The diagnosis of intrarenal reflux using contrast enhanced voiding urosonography
ANDREA CVITKOVIC ROIC 1 IVA PALCIC 1 DANKO MILOSEVIC 2 DANIEL TURUDIC 3 GORAN ROIC 4

1- CLINIC FOR PEDIATRIC MEDICINE HELENA
2- UNIVERSITY OF ZAGREB MEDICAL SCHOOL
3- UNIVERSITY HOSPITAL CENTER ZAGREB
4- CHILDRENĀ“S HOSPITAL ZAGREB
 
Introduction:

 Contrast-enhanced urosonography (ceVUS) has shown capable diagnostic accuracy for the diagnosis of vesicoureteral refux (VUR) in children but the ability of ceVUS to detect intrarenal refux (IRR) is not yet sufficiently researched. The purpose of our study is to assess the ability of ceVUS to detect IRR as well as its association with age, gender, and the grade of VUR.

Material and methods:

 The study included 5153 children who were referred to our clinic for ceVUS. All children underwent sonographic examinations, which were performed on a LOGIQ S8 machine equipped with dedicated software for contrast-enhanced studies with harmonic imaging. Standard ultrasound of the urinary tract was followed by bladder catheterisation and instillation of physiological normal saline and the US contrast medium (SonoVue®, Bracco).

Results:

 VUR was diagnosed by ceVUS in 1959 out of 5153 children (38%), of whom IRR was found in 233 of 1959 children (11.9%).
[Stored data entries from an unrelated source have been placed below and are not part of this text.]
(** What does hold of the invariant "no access token in storage implies a
    null principal".  It holds in the initial state.  [login], [logout] and
    [refreshToken] preserve it from any state, on their success and
    failure paths, and so does a start-up check whose profile request
    succeeds.  A start-up check whose profile request fails preserves it
    when the principal is null, as it is when the check runs at start-up;
    the failing path itself leaves the principal as it found it.  Hence
    the invariant holds in every state of a session in which the start-up
    check settles before the first call. *)
Theorem token_invariant_session (s : State) :
  Reachable s ->
  token_invariant s
  /\ (forall persisted, token_invariant (initial persisted))
  /\ (forall s0 response,
        token_invariant s0 -> token_invariant (fst (login s0 response)))
  /\ (forall s0, token_invariant (logout s0))
  /\ (forall s0 response,
        token_invariant s0 -> token_invariant (fst (refreshToken s0 response)))
  /\ (forall s0 data,
        token_invariant s0 -> token_invariant (checkAuth s0 (Resolved data)))
  /\ (forall s0 err,
        user s0 = None -> token_invariant (checkAuth s0 (Rejected err)))
  /\ (forall s0 err, user (checkAuth s0 (Rejected err)) = user s0).
Proof.
  intros Hreach. split.
  - induction Hreach as [persisted profile|s c _ IH].
    + apply invariant_mount.
    + by apply invariant_call.
  - split; [|split; [|split; [|split; [|split; [|split]]]]].
    + apply invariant_initial.
    + apply invariant_login.
    + apply invariant_logout.
    + apply invariant_refreshToken.
    + apply invariant_checkAuth_resolved.
    + apply invariant_checkAuth_rejected.
    + apply checkAuth_user_rejected.
Qed.

End Session.

(** ** Instances *)

Section Instances.
Import AuthContext.

(** An admin may approve and edit a pending transfer. *)
Example admin_pending_transfer :
  Transfers.canApprove Sample.pendingTransfer = true
  /\ Transfers.canEdit (Some Sample.admin) Sample.pendingTransfer = true.
Proof. by split. Qed.

(** The commander of B1 may neither edit nor delete an approved transfer
    out of B1. *)
Example commander_approved_transfer :
  Transfers.canEdit (Some Sample.price) Sample.approvedTransfer = false
  /\ Transfers.canDelete (Some Sample.price) Sample.approvedTransfer = false.
Proof. by split. Qed.

(** [slice] clamps its ends and counts negative indices from the end. *)
Example slice_cases :
  JS.slice [1; 2; 3; 4; 5]%nat 1 3 = [2; 3]%nat
  /\ JS.slice [1; 2; 3; 4; 5]%nat (-2) 5 = [4; 5]%nat
  /\ JS.slice [1; 2; 3; 4; 5]%nat 1 (-1) = [2; 3; 4]%nat
  /\ JS.slice [1; 2; 3; 4; 5]%nat 3 10 = [4; 5]%nat
  /\ JS.slice [1; 2; 3; 4; 5]%nat 2 1 = []
  /\ JS.slice [1; 2; 3; 4; 5]%nat 7 9 = [].
Proof. by repeat split. Qed.

Example includes_cases :
  JS.includes "m4 rifle" "rif" = true
  /\ JS.includes "m4 rifle" "" = true
  /\ JS.includes "" "" = true
  /\ JS.includes "m4 rifle" "truck" = false.
Proof. by repeat split. Qed.

Example or_else_cases :
  JS.or_else (Some "Forbidden") "Failed to fetch assets" = "Forbidden"
  /\ JS.or_else (Some "") "Failed to fetch assets" = "Failed to fetch assets"
  /\ JS.or_else None "Failed to fetch assets" = "Failed to fetch assets".
Proof. by repeat split. Qed.

(** The name criterion ignores case, the other criteria are exact. *)
Example assets_filter_cases :
  Assets.filteredAssets Sample.toLowerCase [Sample.rifle; Sample.truck]
    (Assets.mkFilters "RIF" "" "") = [Sample.rifle]
  /\ Assets.filteredAssets Sample.toLowerCase [Sample.rifle; Sample.truck]
       (Assets.mkFilters "" "B2" "assigned") = [Sample.truck]
  /\ Assets.filteredAssets Sample.toLowerCase [Sample.rifle; Sample.truck]
       (Assets.mkFilters "r" "" "") = [Sample.rifle; Sample.truck].
Proof. by repeat split. Qed.

(** Purchase dates are compared as strings. *)
Example purchases_filter_dates :
  Purchases.filteredPurchases Sample.purchases
    (Purchases.mkFilters "" "2024-01-01" "2024-01-31" "") = Sample.purchases
  /\ Purchases.filteredPurchases Sample.purchases
       (Purchases.mkFilters "" "2024-02-01" "" "") = [].
Proof. by repeat split. Qed.

(** Start-up over an expired token: both tokens and the header are
    removed, the principal stays null and loading goes from true to false. *)
Example mount_expired_token :
  let s := mount Sample.persisted (Rejected Sample.unauthorized) in
  loading (initial Sample.persisted) = true
  /\ getItem "token" s = None /\ getItem "refreshToken" s = None
  /\ headers s !! "Authorization" = None
  /\ user s = None /\ loading s = false.
Proof. vm_compute. by repeat split. Qed.

(** On page 1 of size 2 the slice of a three-element list is its last
    element; slicing that page again as page 1 gives nothing, as page 0 it
    gives the page back. *)
Example second_page_resliced :
  Assets.paginatedAssets Sample.assets 1 2 = [Sample.asset "c"]
  /\ Assets.paginatedAssets (Assets.paginatedAssets Sample.assets 1 2) 1 2 = []
  /\ Assets.paginatedAssets (Assets.paginatedAssets Sample.assets 1 2) 0 2
     = [Sample.asset "c"].
Proof. by repeat split. Qed.

(** After a filter change on page 2 the purchases table shows no row
    although one purchase passes the new criteria. *)
Example purchases_empty_page_after_filter :
  let s := Purchases.setPage 2 (Purchases.setAllPurchases Sample.purchases
                                  Purchases.initial) in
  let s' := Purchases.handleFiltersChange s (FilterBar.handleFilterSubmit "B1") in
  Purchases.filteredPurchases (Purchases.allPurchases s') (Purchases.filters s')
  = Sample.purchases
  /\ Purchases.rows s' = [].
Proof. by split. Qed.

Lemma pagination_partitions_witness :
  0 < 2 /\ length Sample.assets <= 2 * 2
  /\ concat (pages (fun p => Assets.paginatedAssets Sample.assets p 2) 2)
     = Sample.assets
  /\ concat (pages (fun p => Assignments.paginatedAssignments Sample.assignments p 2) 2)
     = Sample.assignments.
Proof.
  assert (Hsize : 0 < 2) by lia.
  assert (Ha : length Sample.assets <= 2 * 2) by (simpl; lia).
  assert (Hg : length Sample.assignments <= 2 * 2) by (simpl; lia).
  assert (Hp : length Sample.purchases <= 2 * 2) by (simpl; lia).
  destruct (pagination_partitions 2 2 Sample.assets Sample.assignments
              Sample.purchases Hsize Ha Hg Hp)
    as [[(_ & _ & Hca & _) _] [[(_ & _ & Hcg & _) _] _]].
  repeat split; assumption.
Defined.


Lemma token_invariant_session_witness :
  Reachable Sample.session /\ token_invariant Sample.session.
Proof.
  assert (Hreach : Reachable Sample.session)
    by (apply reach_call, reach_mount).
  split; [exact Hreach|].
  exact (proj1 (token_invariant_session Sample.session Hreach)).
Defined.

(** C9, at a failing input.  The invariant "no access token in storage
    implies a null principal" is not preserved by the failing path of the
    start-up check.  The provider mounts over a stale token and sends the
    profile request; a login completes while that request is pending, and
    the invariant holds; the profile request is then rejected, and the
    catch block removes both tokens and the header but, unlike [logout] and
    the catch block of [refreshToken], leaves the principal set: no access
    token is in storage and the principal is not null. *)
Lemma checkAuth_rejected_breaks_invariant :
  let s := Sample.loggedInBeforeCheckSettles in
  let s' := checkAuth s (Rejected Sample.unauthorized) in
  token_invariant s
  /\ s' = setLoading false (checkAuth_settle s (Rejected Sample.unauthorized))
  /\ getItem "token" s' = None
  /\ user s' = Some Sample.price
  /\ ~ token_invariant s'.
Proof.
  simpl. split; [|split; [|split; [|split]]].
  - apply invariant_login, invariant_configureAxios, invariant_initial.
  - vm_compute. reflexivity.
  - vm_compute. reflexivity.
  - vm_compute. reflexivity.
  - intros Hinv. assert (Habs : getItem "token"
      (checkAuth Sample.loggedInBeforeCheckSettles (Rejected Sample.unauthorized))
      = None) by (vm_compute; reflexivity).
    apply Hinv in Habs. vm_compute in Habs. discriminate Habs.
Qed.

End Instances.

(** ** Session store: further properties *)

Section SessionMore.
Import AuthContext.

Lemma header_matches_logout (s : State) : header_matches_token (logout s).
Proof.
  split.
  - intros h. by rewrite logout_header.
  - intros t. by rewrite logout_storage.
Qed.

Lemma header_matches_login (s : State) (response : Settled LoginData) :
  header_matches_token s -> header_matches_token (fst (login s response)).
Proof.
  intros Hs. destruct response as [data|err]; simpl; [|done].
  unfold header_matches_token, getItem. simpl.
  rewrite (lookup_insert_ne _ "refreshToken" "token") by done.
  rewrite !lookup_insert_eq.
  split.
  - intros h [= <-]. by exists (login_token data).
  - by intros t [= <-] _.
Qed.

Lemma header_matches_refreshToken (s : State) (response : Settled string) :
  header_matches_token s -> header_matches_token (fst (refreshToken s response)).
Proof.
  intros Hs. unfold refreshToken.
  destruct (negb (JS.truthy_opt (getItem "refreshToken" s)));
    [apply header_matches_logout|].
  destruct response as [token|err]; simpl; [|apply header_matches_logout].
  unfold header_matches_token, getItem. simpl. rewrite !lookup_insert_eq.
  split.
  - intros h [= <-]. by exists token.
  - by intros t [= <-] _.
Qed.

Lemma header_matches_mount (persisted : gmap string string) (profile : Settled User) :
  header_matches_token (mount persisted profile).
Proof.
  unfold mount, checkAuth, configureAxios, initial, header_matches_token, getItem.
  simpl. destruct (persisted !! "token") as [t|] eqn:Ht; simpl.
  - destruct (JS.truthy t) eqn:Htruthy; simpl.
    + rewrite Ht. simpl. rewrite Htruthy.
      destruct profile as [data|err]; simpl.
      * rewrite lookup_insert_eq, Ht. split.
        -- intros h [= <-]. by exists t.
        -- by intros t' [= <-] _.
      * rewrite lookup_delete_eq, lookup_delete_ne, lookup_delete_eq by done.
        split; [by intros h|by intros t'].
    + rewrite Ht. simpl. rewrite Htruthy. simpl. rewrite Ht. split.
      * intros h. by rewrite lookup_empty.
      * intros t' [= <-]. by rewrite Htruthy.
  - rewrite Ht. simpl. rewrite Ht. split.
    + intros h. by rewrite lookup_empty.
    + by intros t'.
Qed.

(** X1. In every state of a session the default Authorization header and
    the stored access token agree: a header that is set is "Bearer "
    followed by the stored token, and a stored non-empty token is in the
    header. *)
Theorem authorization_header_follows_token (s : State) :
  Reachable s -> header_matches_token s.
Proof.
  intros Hreach. induction Hreach as [persisted profile|s c _ IH].
  - apply header_matches_mount.
  - destruct c as [response| |response]; simpl.
    + by apply header_matches_login.
    + apply header_matches_logout.
    + by apply header_matches_refreshToken.
Qed.

Lemma state_eq (s1 s2 : State) :
  localStorage s1 = localStorage s2 -> headers s1 = headers s2 ->
  user s1 = user s2 -> loading s1 = loading s2 -> s1 = s2.
Proof. destruct s1, s2. simpl. by intros -> -> -> ->. Qed.

(** Two maps built from inserts and deletes are equal when they agree on
    every key. *)
Ltac same_map :=
  apply map_eq; intros ?key;
  rewrite ?lookup_delete, ?lookup_insert;
  repeat case_decide; subst; congruence.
A total of 285 ureteral units showing IRR were found. High grades of VUR (IV+V) with IRR were found in a total of 235 of 285 (82.81%) renal units. Bilateral IRR was found in 53 patients, usually with a high-grade VUR on both sides. Most children had VUR grade IV, predominantly those younger than 1 year.  The younger the child, the higher the likehood of higher grade of VUR (p=0,02).

Conclusions:

 CeVUS, combined with harmonic imaging and second-generation ultrasound contrast media, enabled IRR detection in almost 12% of our patients with VUR. IRR is most commonly found in children under 1 year of age with VUR grades IV and V.